Along with his top three issues, Amore has also made other promises and connections with political figures. He has pledged that he will be a collaborative partner with popular Massachusetts governor Charlie Baker. He also believes in focusing on administering law and government accountability. He has promised that he will ensure that state’s businesses, big and small, are armed with the resources they need to establish themselves, grow, and prosper. He promises that law enforcement officers will be able to use alias addresses when establishing businesses so that they are able to file public records without fear for the safety of their families. Amore is open about his ideas on what he will improve if he’s elected, but more reserved about his personal opinions on important issues that don’t have to do with his big three, such as abortion and LGBTQ+ rights.
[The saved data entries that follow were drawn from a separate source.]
(** A list of bytes is stored and nothing else in the window changes. *)
Lemma store_spec bs va s :
  window base v0 n els s rest → v0 <= va → va + zlen bs <= v0 + 4096 * zlen els →
  ∃ s', store_bytes base va bs s = Done s' ∧ pool s' = pool s ∧ window base v0 n els s' rest ∧
    (∀ x, (∀ a, a ∈ els → ¬ in_page a x) → mem s' x = mem s x) ∧
    (∀ va', translate (mem s') base va' = translate (mem s) base va') ∧
    ∀ va', v0 <= va' < v0 + 4096 * zlen els →
      load_byte s' base va' =
      if decide (va <= va' < va + zlen bs) then Some (u8 (zget bs (va' - va))) else load_byte s base va'.
Proof.
  revert va s. induction bs as [|b bs IH]; intros va s Hw Hlo Hhi; simpl.
  { exists s. split_and!; auto. intros va' _. unfold zlen. simpl. rewrite decide_False by lia. done. }
  assert (zlen (b :: bs) = 1 + zlen bs) as Hlen by (unfold zlen; simpl; lia).
  assert (0 <= zlen bs) by (unfold zlen; lia).
  destruct (window_at s va Hw ltac:(lia)) as (a & Ha & Ht). rewrite Ht.
  set (s1 := mkKMem (put_byte (mem s) (a + va mod 4096) b) (pool s)).
  destruct (window_pages s Hw) as [_ Hal]. specialize (Hal a ltac:(by eapply list_elem_of_lookup_2)).
  assert (in_page a (a + va mod 4096)) as Hin by (unfold in_page; Z.div_mod_to_equations; lia).
  assert (∀ x, (∀ a, a ∈ els → ¬ in_page a x) → mem s1 x = mem s x) as Hm1.
  { intros x Hx. apply (put_out _ _ _ a); [done|done|]. apply Hx. by eapply list_elem_of_lookup_2. }
  destruct (window_mem s s1 Hw eq_refl Hm1) as [W1 Ht1].
  destruct (IH (va + 1) s1 W1) as (s' & E & Hp & W & Hm & Htr & Hl); [lia|lia|].
  exists s'. split; [done|]. split; [done|]. split; [done|]. split; [intros x Hx; by rewrite Hm, Hm1|].
  split; [intros va'; by rewrite Htr, Ht1|]. intros va' Hva'. rewrite Hl by done.
  assert (load_byte s1 base va' = if decide (va' = va) then Some (u8 b) else load_byte s base va') as H1.
  { destruct (window_at s va' Hw Hva') as (a' & Ha' & Ht'). unfold load_byte. rewrite Ht1, Ht'.
    subst s1. simpl. rewrite get_put. case_decide as Hd; case_decide as Hd'; try done.
    - destruct Hd'. by eapply window_inj; eauto; lia.
    - subst. simplify_eq. }
  rewrite H1. destruct (decide (va + 1 <= va' < va + 1 + zlen bs)) as [Hd|Hd];
    destruct (decide (va' = va)) as [->|Hne].
  - lia.
  - rewrite decide_True by lia. do 2 f_equal. unfold zget.
    replace (Z.to_nat (va' - va)) with (S (Z.to_nat (va' - (va + 1)))) by lia. done.
  - rewrite decide_True by lia. unfold zget. by rewrite Z.sub_diag.
  - rewrite decide_False by lia. done.
Qed.

End store.

(** * The mappings of a process *)

(** Up to the fast system call page at 0x200000000. *)
Definition MMAP_PAGES : Z := 0x100000.

(** Mappings as [mmap] makes them, one page after the other. *)
Record mmap_ok (c : MmapControl) (s : KMem) (rest : list Z) : Prop := mkMmapOk {
  mo_window : window (mm_pageTable c) MMAP_VIRT_BEGIN MMAP_PAGES (source_addr <$> mm_keeper c) s rest;
  mo_units i u : mm_keeper c !! i = Some u → mapped_to u = MMAP_VIRT_BEGIN + 4096 * Z.of_nat i;
  mo_start : mmap_start c = MMAP_VIRT_BEGIN + 4096 * zlen (mm_keeper c)
}.

Lemma mmap_v0 : 0x1000 <= MMAP_VIRT_BEGIN ∧ MMAP_VIRT_BEGIN + 4096 * MMAP_PAGES < 2 ^ 38 ∧
  MMAP_VIRT_BEGIN mod 4096 = 0.
Proof. by repeat split. Qed.

Lemma zlen_fmap {A B} (f : A → B) l : zlen (f <$> l) = zlen l.
Proof. unfold zlen. by rewrite length_fmap. Qed.

Lemma mmap_loop_spec n c s rest :
  mmap_ok c s rest → zlen (mm_keeper c) + Z.of_nat n <= MMAP_PAGES → (3 * n <= nfree s)%nat →
  ∃ c' s', mmap_loop n c s = Done (c', s') ∧ mmap_ok c' s' rest ∧ mm_pageTable c' = mm_pageTable c ∧
    zlen (mm_keeper c') = zlen (mm_keeper c) + Z.of_nat n ∧
    step_frame (mm_pageTable c) MMAP_VIRT_BEGIN MMAP_PAGES
      ((source_addr <$> mm_keeper c) ++ rest) s s' ∧
    ∃ new, mm_keeper c' = mm_keeper c ++ new.
Proof.
  revert c s. induction n as [|n IH]; intros c s Hok Hl Hn; cbn [mmap_loop].
  { exists c, s. split_and!; auto using step_frame_refl; [lia|]. exists []. by rewrite app_nil_r. }
  pose proof Hok as [Hw Hu Hst]. pose proof Hw as [[T Hr] _ _ _].
  destruct (alloc_page_spec _ _ (pr_pool _ _ _ _ Hr)) as [[E _]|(a & p & Ea & _)].
  { unfold nfree in Hn. rewrite E in Hn. simpl in Hn. lia. }
  rewrite Ea. cbn [obind].
  destruct (window_step _ _ _ _ _ _ Hw mmap_v0 a p (with_pool s p)) as (s2 & E2 & W2 & _ & Hfr & Hn2);
    [rewrite zlen_fmap; lia|done|lia|done|done|].
  rewrite zlen_fmap in E2. rewrite Hst, E2. cbn [obind].
  assert (0 <= zlen (mm_keeper c)) by (unfold zlen; lia).
  set (c' := mkMmap _ _ _). destruct (IH c' s2) as (c2 & s' & E & Hok' & Hpt & Hz & F & new & Hnew).
  - subst c'. split; simpl.
    + by rewrite fmap_app.
    + intros i u Hi. apply lookup_app_Some in Hi as [Hi|[Hi Hi']]; [by apply Hu|].
      apply list_lookup_singleton_Some in Hi' as [Hi0 <-]. simpl. unfold zlen. lia.
    + unfold MMAP_VIRT_BEGIN, MMAP_PAGES, zlen in *. rewrite u64_small by lia.
      rewrite length_app. simpl. lia.
  - subst c'. simpl. unfold zlen in *. rewrite length_app. simpl. lia.
  - lia.
  - subst c'. simpl in *. exists c2, s'. split; [done|]. split; [done|]. split; [done|].
    split; [unfold zlen in *; rewrite length_app in Hz; simpl in Hz; lia|]. split.
    + eapply step_frame_trans; [exact Hfr|exact F|]. rewrite fmap_app. set_solver.
    + exists (mkUnit (MMAP_VIRT_BEGIN + 4096 * zlen (mm_keeper c)) a :: new). by rewrite Hnew, <- app_assoc.
Qed.
(* ===== verification/KUser.v ===== *)
(** The memory of the running process, as system calls use it.

    The kernel runs on the page table of the process, so it uses the pointers
    that a process passes as they are.  [UserMemory] is what the calls need of
    that memory; it is implemented by the physical memory behind a page table
    ([UMem]) and, for examples, by a flat memory.  An access without a
    translation is a fault inside the kernel ([Wild]). *)
From Stdlib Require Import ZArith Lia.
From stdpp Require Import base list numbers option.
From S2P Require Import Prelude KBase KPages KPageTable KPageTableSpec KVm KBrk KMmap.

Local Open Scope Z_scope.
Local Open Scope out_scope.

Class UserMemory (M : Type) := {
  uload : M → Z → option Z;
  ustore : Z → list Z → M → outcome M
}.

(** [region_ok R m]: the addresses in [R] are mapped, to distinct bytes of
    pages that are not page tables. *)
Class UserMemoryLaws (M : Type) `{UserMemory M} := {
  region_ok : (Z → Prop) → M → Prop;
  region_load R m a : region_ok R m → R a → ∃ b, uload m a = Some b ∧ is_byte b;
  region_store R m a bs : region_ok R m → (∀ i, 0 <= i < zlen bs → R (a + i)) →
    ∃ m', ustore a bs m = Done m' ∧ region_ok R m' ∧
      ∀ x, R x → uload m' x = if decide (a <= x < a + zlen bs) then Some (u8 (zget bs (x - a))) else uload m x
}.

Section access.
Context {M : Type} `{UserMemory M}.
Implicit Types m : M.

Definition load_at m (a : Z) : outcome Z := match uload m a with Some b => Done b | None => Wild end.

Fixpoint load_list (k : nat) m (a : Z) : outcome (list Z) :=
  match k with
  | O => Done []
  | S k => do b := load_at m a in do l := load_list k m (a + 1) in Done (b :: l)
  end.
Definition load_bytes m (a n : Z) : outcome (list Z) := load_list (Z.to_nat n) m a.

(** A string; longer ones overrun the buffers they are copied to. *)
Fixpoint load_string (fuel : nat) m (a : Z) : outcome (list Z) :=
  match fuel with
  | O => Wild
  | S fuel =>
      do c := load_at m a in
      if c =? 0 then Done [] else do s := load_string fuel m (a + 1) in Done (c :: s)
  end.

(** Little-endian fields of 32 and 64 bits. *)
Definition le_value (bs : list Z) : Z := foldr (λ b x, b + 256 * x) 0 bs.
Definition load_size m (a : Z) : outcome Z := do bs := load_bytes m a 8 in Done (le_value bs).

End access.

Definition le_bytes (n : nat) (x : Z) : list Z := (λ k, u8 (Z.shiftr x (8 * k))) <$> seqZ 0 (Z.of_nat n).
(** An [int], an [unsigned] and a [long] in memory. *)
Definition int_bytes (n : Z) : list Z := le_bytes 4 (u32 n).
Definition long_bytes (n : Z) : list Z := le_bytes 8 (u64 n).

(** * Loads and stores in a region *)

Section laws.
Context {M : Type} `{UserMemoryLaws M}.
Implicit Types m : M.

Lemma load_list_region R m k : ∀ a, region_ok R m → (∀ i, 0 <= i < Z.of_nat k → R (a + i)) →
  ∃ bs, load_list k m a = Done bs ∧ length bs = k ∧ bytes bs ∧
    ∀ i, 0 <= i < Z.of_nat k → uload m (a + i) = Some (zget bs i).
Proof.
  induction k as [|k IH]; intros a Hm HR.
  { exists []. split_and!; [done|done|by apply Forall_nil|]. lia. }
  destruct (region_load R m a Hm) as (b & Eb & Hb); [rewrite <- (Z.add_0_r a); apply HR; lia|].
  destruct (IH (a + 1) Hm) as (bs & E & Hl & Hbs & Hu).
  { intros i Hi. rewrite <- Z.add_assoc. apply HR. lia. }
  exists (b :: bs). cbn [load_list]. unfold load_at. rewrite Eb. cbn [obind]. rewrite E. cbn [obind].
  split_and!; [done|by cbn; rewrite Hl|by apply Forall_cons|].
  intros i Hi. destruct (decide (i = 0)) as [->|Hne]; [by rewrite Z.add_0_r|].
  replace (a + i) with (a + 1 + (i - 1)) by lia. rewrite Hu by lia. f_equal. unfold zget.
  replace (Z.to_nat i) with (S (Z.to_nat (i - 1))) by lia. done.
Qed.

(** The bytes at [a]. *)
Lemma load_bytes_region R m a n : region_ok R m → 0 <= n → (∀ i, 0 <= i < n → R (a + i)) →
  ∃ bs, load_bytes m a n = Done bs ∧ zlen bs = n ∧ bytes bs ∧ ∀ i, 0 <= i < n → uload m (a + i) = Some (zget bs i).
Proof.
  intros Hm Hn HR. unfold load_bytes.
  destruct (load_list_region R m (Z.to_nat n) a Hm) as (bs & E & Hl & Hb & Hu).
  { intros i Hi. apply HR. lia. }
  exists bs. split_and!; [done|unfold zlen; lia|done|]. intros i Hi. apply Hu. lia.
Qed.

Lemma load_list_ext m m' k : ∀ a, (∀ i, 0 <= i < Z.of_nat k → uload m' (a + i) = uload m (a + i)) →
  load_list k m' a = load_list k m a.
Proof.
  induction k as [|k IH]; intros a Hx; [done|]. cbn [load_list]. unfold load_at.
  pose proof (Hx 0 ltac:(lia)) as H0x. rewrite Z.add_0_r in H0x. rewrite H0x. destruct (uload m a); [|done]. cbn [obind].
  rewrite IH; [done|]. intros i Hi. rewrite <- Z.add_assoc. apply Hx. lia.
Qed.

(** What was stored is loaded. *)
Lemma load_stored R m' a n bs : region_ok R m' → zlen bs = n → bytes bs → (∀ i, 0 <= i < n → R (a + i)) →
  (∀ i, 0 <= i < n → uload m' (a + i) = Some (u8 (zget bs i))) → load_bytes m' a n = Done bs.
Proof.
  intros Hm <- Hb HR Hu. destruct (load_bytes_region R m' a (zlen bs) Hm) as (cs & E & Hl & Hc & Hv); [unfold zlen; lia|done|].
  rewrite E. f_equal. apply list_eq_same_length with (length bs); [done|unfold zlen in Hl; lia|].
  intros i x y Hi Hx Hy. assert (0 <= Z.of_nat i < zlen bs) as Hr by (unfold zlen; lia).
  specialize (Hu _ Hr). rewrite (Hv _ Hr) in Hu. injection Hu as Hz. unfold zget in Hz. rewrite Nat2Z.id, Hx, Hy in Hz.
  cbn in Hz. rewrite Hz. apply u8_small. exact (proj1 (Forall_lookup _ _) Hb _ _ Hy).
Qed.

End laws.

Lemma le_bytes_zlen n x : zlen (le_bytes n x) = Z.of_nat n.
Proof. unfold le_bytes, zlen. rewrite length_fmap, length_seqZ. lia. Qed.

Lemma le_bytes_bytes n x : bytes (le_bytes n x).
Proof. apply Forall_fmap, Forall_true. intros k. apply u8_byte. Qed.

(** * The memory behind a page table *)

Record UMem : Type := mkUMem { um_table : Z; um_mem : KMem }.

#[global] Instance paged_memory : UserMemory UMem := {
  uload m a := load_byte (um_mem m) (um_table m) a;
  ustore a bs m := do s := store_bytes (um_table m) a bs (um_mem m) in Done (mkUMem (um_table m) s)
}.

(** A region inside the mapped part of a window: the heap of the process or
    its mappings. *)
Definition paged_region (R : Z → Prop) (m : UMem) : Prop :=
  ∃ v0 n els rest, window (um_table m) v0 n els (um_mem m) rest ∧ v0 mod 4096 = 0 ∧
    ∀ a, R a → v0 <= a < v0 + 4096 * zlen els.

#[global] Program Instance paged_laws : UserMemoryLaws UMem := { region_ok := paged_region }.
Next Obligation.
  intros R m a (v0 & n & els & rest & W & Hv & Hin) Ha.
  destruct (window_at _ _ _ _ _ _ _ W (Hin _ Ha)) as (pg & _ & Et). unfold uload, paged_memory, load_byte. rewrite Et.
  eexists. split; [done|]. unfold get_byte, is_byte. change 0xff with (Z.ones 8). rewrite Z.land_ones by lia.
  apply Z.mod_pos_bound. lia.
Qed.
Next Obligation.
  intros R m a bs (v0 & n & els & rest & W & Hv & Hin) HR.
  destruct bs as [|b bs].
  { exists (mkUMem (um_table m) (um_mem m)). split; [done|]. destruct m as [t s]. split; [by exists v0, n, els, rest|].
    intros x _. rewrite decide_False; [done|]. unfold zlen. cbn. lia. }
  assert (0 < zlen (b :: bs)) as Hpos by (unfold zlen; cbn; lia).
  pose proof (Hin _ (HR 0 ltac:(lia))) as Hlo. pose proof (Hin _ (HR (zlen (b :: bs) - 1) ltac:(lia))) as Hhi.
  destruct (store_spec _ _ _ _ _ Hv (b :: bs) a _ W) as (s' & E & _ & W' & _ & _ & Hl); [lia|lia|].
  exists (mkUMem (um_table m) s'). unfold ustore, paged_memory. rewrite E. split; [done|].
  split; [by exists v0, n, els, rest|]. intros x Hx. exact (Hl x (Hin _ Hx)).
Qed.

(** * A flat memory *)

#[global] Instance flat_memory : UserMemory (Z → Z) := {
  uload m a := Some (u8 (m a));
  ustore a bs m := Done (λ x, if (a <=? x) && (x <? a + zlen bs) then zget bs (x - a) else m x)
}.

#[global] Program Instance flat_laws : UserMemoryLaws (Z → Z) := { region_ok := λ _ _, True }.
Next Obligation. intros. eexists. split; [done|]. apply u8_byte. Qed.
Next Obligation.
  intros R m a bs _ _. eexists. split; [done|]. split; [done|]. intros x _. cbn.
  destruct (Z.leb_spec a x), (Z.ltb_spec x (a + zlen bs)); cbn; case_decide; try lia; done.
Qed.
(* ===== verification/KElf.v ===== *)
(** The program loader of kernel/elf_loader.cpp: the headers of an ELF file
    are read with FatFs, and the pages of its loadable segments are assembled
    in a buffer, copied to pages of the pool and mapped for the process
    (kernel/memory/elf_control.cpp, in [KSched]).

    The structures are those of the system header elf.h: little-endian fields
    at fixed offsets. *)
From Stdlib Require Import ZArith Lia.
From stdpp Require Import base list numbers option gmap.
From S2P Require Import Prelude BlockDevice FfTypes FfWindow FfFat FfChain FfMount FfFile FfRead FfSeek FfExample.
From S2P Require Import KBase KPages KPageTable KPageTableSpec KVm KBrk KMmap KSched.

Local Open Scope Z_scope.
Local Open Scope out_scope.

(** * Headers *)

Definition ld_qword (p : list Z) (o : Z) : Z := ld_dword p o + 2 ^ 32 * ld_dword p (o + 4).

Record Elf64_Ehdr : Type := mkEhdr {
  e_ident : list Z;
  e_type : Z;
  e_entry : Z;
  e_phoff : Z;
  e_phnum : Z
}.

Definition sizeof_Ehdr : Z := 64.

Definition as_Ehdr (b : list Z) : Elf64_Ehdr :=
  mkEhdr (zread b 0 16) (ld_word b 16) (ld_qword b 24) (ld_qword b 32) (ld_word b 56).

Record Elf64_Phdr : Type := mkPhdr {
  p_type : Z;
  p_flags : Z;
  p_offset : Z;
  p_vaddr : Z;
  p_filesz : Z;
  p_memsz : Z
}.

Definition sizeof_Phdr : Z := 56.

(** [phdr[i]] of the array of headers at [b]. *)
Definition as_Phdr (b : list Z) (i : Z) : Elf64_Phdr :=
  let o := sizeof_Phdr * i in
  mkPhdr (ld_dword b o) (ld_dword b (o + 4)) (ld_qword b (o + 8)) (ld_qword b (o + 16))
    (ld_qword b (o + 32)) (ld_qword b (o + 40)).

Definition PT_LOAD : Z := 1.
Definition PF_W : Z := 2.

(** * Program images *)

Definition init_segments (c : Elf_Control) : Elf_Control :=
  mkElf (elf_page_table c) (mkSegment true []) (mkSegment false []).

Definition bind_text_page (target_v_addr source_mem_addr : Z) (c : Elf_Control) (s : KMem)
    : outcome (Elf_Control * KMem) :=
  do (g, s) := segment_add (elf_page_table c) target_v_addr source_mem_addr (text_segment c) s in
  Done (mkElf (elf_page_table c) g (data_segment c), s).

Definition bind_data_page (target_v_addr source_mem_addr : Z) (c : Elf_Control) (s : KMem)
    : outcome (Elf_Control * KMem) :=
  do (g, s) := segment_add (elf_page_table c) target_v_addr source_mem_addr (data_segment c) s in
  Done (mkElf (elf_page_table c) (text_segment c) g, s).

(** Stores of the kernel at consecutive addresses. *)
Fixpoint put_bytes (m : Z → Z) (a : Z) (bs : list Z) : Z → Z :=
  match bs with
  | [] => m
  | b :: bs => put_bytes (put_byte m a b) (a + 1) bs
  end.

(** * Loading *)

Section load.
Context {D : Type} {BD : BlockDevice D}.

(** [f_lseek] and [f_read], whose results the loader ignores. *)
Definition read_at (fp : FIL) (ofs len : Z) (v : vol D) : outcome (list Z * FIL * vol D) :=
  match f_lseek fp (u32 ofs) v with
  | None => Loop
  | Some ((_, fp), v) =>
      match f_read fp (u32 len) v with
      | None => Loop
      | Some ((_, bs, fp), v) => Done (bs, fp, v)
      end
  end.

(** A turn of the inner loop: page [p] of segment [ph], assembled in the
    array [buf] on the stack of the kernel. *)
Definition load_page (ph : Elf64_Phdr) (buf p : Z) (c : Elf_Control) (s : KMem) (fp : FIL) (v : vol D)
    : outcome (Elf_Control * KMem * FIL * vol D) :=
  let s := ClearPage buf s in
  let source := u64 (p - p_vaddr ph + p_offset ph) in
  let copy_start := Z.max source (p_offset ph) in
  let copy_end := Z.min (u64 (source + 4096)) (u64 (p_offset ph + p_filesz ph)) in
  do (s, fp, v) :=
    (if copy_start <? copy_end then
       do (bs, fp, v) := read_at fp copy_start (copy_end - copy_start) v in
       Done (mkKMem (put_bytes (mem s) (u64 (buf + copy_start - source)) bs) (pool s), fp, v)
     else Done (s, fp, v)) in
  do (c, s) := (if zbits (p_flags ph) PF_W then bind_data_page p buf c s else bind_text_page p buf c s) in
  Done (c, s, fp, v).

Fixpoint load_pages (fuel : nat) (ph : Elf64_Phdr) (buf p target_end : Z) (c : Elf_Control) (s : KMem)
    (fp : FIL) (v : vol D) : outcome (Elf_Control * KMem * FIL * vol D) :=
  match fuel with
  | O => Loop
  | S fuel =>
      if p <? target_end then
        do (c, s, fp, v) := load_page ph buf p c s fp v in
        load_pages fuel ph buf (u64 (p + 4096)) target_end c s fp v
      else Done (c, s, fp, v)
  end.

(** The loop over the program headers. The bounds of the inner loop are
    multiples of the page size, so it has at most one turn per page. *)
Fixpoint load_segments (phdr : list Elf64_Phdr) (buf : Z) (c : Elf_Control) (s : KMem) (fp : FIL) (v : vol D)
    : outcome (Elf_Control * KMem * FIL * vol D) :=
  match phdr with
  | [] => Done (c, s, fp, v)
  | ph :: phdr =>
      if negb (p_type ph =? PT_LOAD) then load_segments phdr buf c s fp v
      else if p_filesz ph =? 0 then load_segments phdr buf c s fp v
      else
        let target_start := p_vaddr ph / 4096 * 4096 in
        let target_end := u64 (u64 (p_vaddr ph + p_memsz ph) + 4096 - 1) / 4096 * 4096 in
        do (c, s, fp, v) := load_pages (S (Z.to_nat ((target_end - target_start) / 4096)))
                              ph buf target_start target_end c s fp v in
        load_segments phdr buf c s fp v
  end.

(** The output parameters of [load_elf]. *)
Record loaded : Type := mkLoaded {
  ld_entry : Z;
  ld_phoff : Z;
  ld_phnum : Z;
  ld_phdr : list Z   (* the array [kernel_phdr] *)
}.

(** [fresh n] are the bytes a new array of [n] bytes holds. The loaded
    program is [None] when the machine is shut down for a wrong magic
    number. *)
Definition load_elf (buf : Z) (fresh : Z → list Z) (fp : FIL) (c : Elf_Control) (s : KMem) (v : vol D)
    : outcome (option loaded * Elf_Control * KMem * FIL * vol D) :=
  do (bs, fp, v) := read_at fp 0 sizeof_Ehdr v in
  let Ehdr := as_Ehdr (zwrite (replicate (Z.to_nat sizeof_Ehdr) 0) 0 bs) in
  let ident := zget (e_ident Ehdr) in
  if negb (ident 0 =? 0x7f) || negb (ident 1 =? 0x45) || negb (ident 2 =? 0x4c) || negb (ident 3 =? 0x46)
  then Done (None, c, s, fp, v)
  else if negb (e_type Ehdr =? 2) then Panic
  else
    let n := sizeof_Phdr * e_phnum Ehdr in
    do (bs, fp, v) := read_at fp (e_phoff Ehdr) n v in
    let kernel_phdr := zwrite (fresh n) 0 bs in
    let c := init_segments c in
    do (c, s, fp, v) := load_segments (as_Phdr kernel_phdr <$> seqZ 0 (e_phnum Ehdr)) buf c s fp v in
    Done (Some (mkLoaded (e_entry Ehdr) (e_phoff Ehdr) (e_phnum Ehdr) kernel_phdr), c, s, fp, v).

End load.

(** * Memory *)

Lemma get_word m m' pa pa' :
  pa' mod 8 = pa mod 8 → m' (pa' - pa' mod 8) = m (pa - pa mod 8) → get_byte m' pa' = get_byte m pa.
Proof. intros E H. unfold get_byte. by rewrite E, <- E, H, E. Qed.

Lemma get_same m m' pa : m' (pa - pa mod 8) = m (pa - pa mod 8) → get_byte m' pa = get_byte m pa.
Proof. apply get_word. done. Qed.

(** The word of a byte of a page lies in the page. *)
Lemma in_page_word a o : a mod 4096 = 0 → 0 <= o < 4096 → in_page a (a + o - (a + o) mod 8).
Proof. unfold in_page. intros. Z.div_mod_to_equations. lia. Qed.

Lemma put_bytes_get bs : ∀ m a pa,
  get_byte (put_bytes m a bs) pa =
  if decide (a <= pa < a + zlen bs) then u8 (zget bs (pa - a)) else get_byte m pa.
Proof.
  induction bs as [|b bs IH]; intros m a pa; simpl.
  { unfold zlen. simpl. rewrite decide_False by lia. done. }
  rewrite IH, get_put.
  assert (zlen (b :: bs) = 1 + zlen bs) as -> by (unfold zlen; simpl; lia).
  assert (0 <= zlen bs) by (unfold zlen; lia).
  destruct (decide (a + 1 <= pa < a + 1 + zlen bs)) as [H1|H1].
  - rewrite decide_True by lia. f_equal. unfold zget.
    by replace (Z.to_nat (pa - a)) with (S (Z.to_nat (pa - (a + 1)))) by lia.
  - destruct (decide (pa = a)) as [->|].
    + rewrite decide_True by lia. by rewrite Z.sub_diag.
    + rewrite decide_False by lia. done.
Qed.

(** Stores into an aligned block of 4096 bytes stay there. *)
Lemma put_bytes_out buf bs : ∀ m a x,
  buf mod 8 = 0 → buf <= a → a + zlen bs <= buf + 4096 → ¬ in_page buf x → put_bytes m a bs x = m x.
Proof.
  unfold in_page. induction bs as [|b bs IH]; intros m a x Hb Ha He Hx; simpl; [done|].
  assert (zlen (b :: bs) = 1 + zlen bs) as E by (unfold zlen; simpl; lia).
  assert (0 <= zlen bs) by (unfold zlen; lia). rewrite IH by lia. unfold put_byte.
  destruct (Z.eqb_spec x (a - a mod 8)); [|done]. Z.div_mod_to_equations. lia.
Qed.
Amore appeared on TV and in a clip that you can find on https://www.wcvb.com discussing how he feels about 2018’s ballot questions and how he will be voting. He will be voting “no” on Question 1, which discusses mandating nursing staffing levels. A “no” vote on this question means that the current laws will stay in place and nothing will change surrounding nurse-to-patient limits. However, Amore states that he may change his vote when the policy commission numbers come out. For question 2, which would create a commission to limit the influence of money and corporate money in elections, Amore votes no and says, “I think that Citizens United (a Supreme Court case which regulates how corporations can contribute to elections) is the law of the land. The Supreme Court ruled on it already” (wcbv.com). The third and final question addresses trans rights in public spaces. Amore says he will be voting “yes”, saying, “I believe we have had a chance to see how the law works, and I don’t like to see anybody discriminated against” (wcvb.com).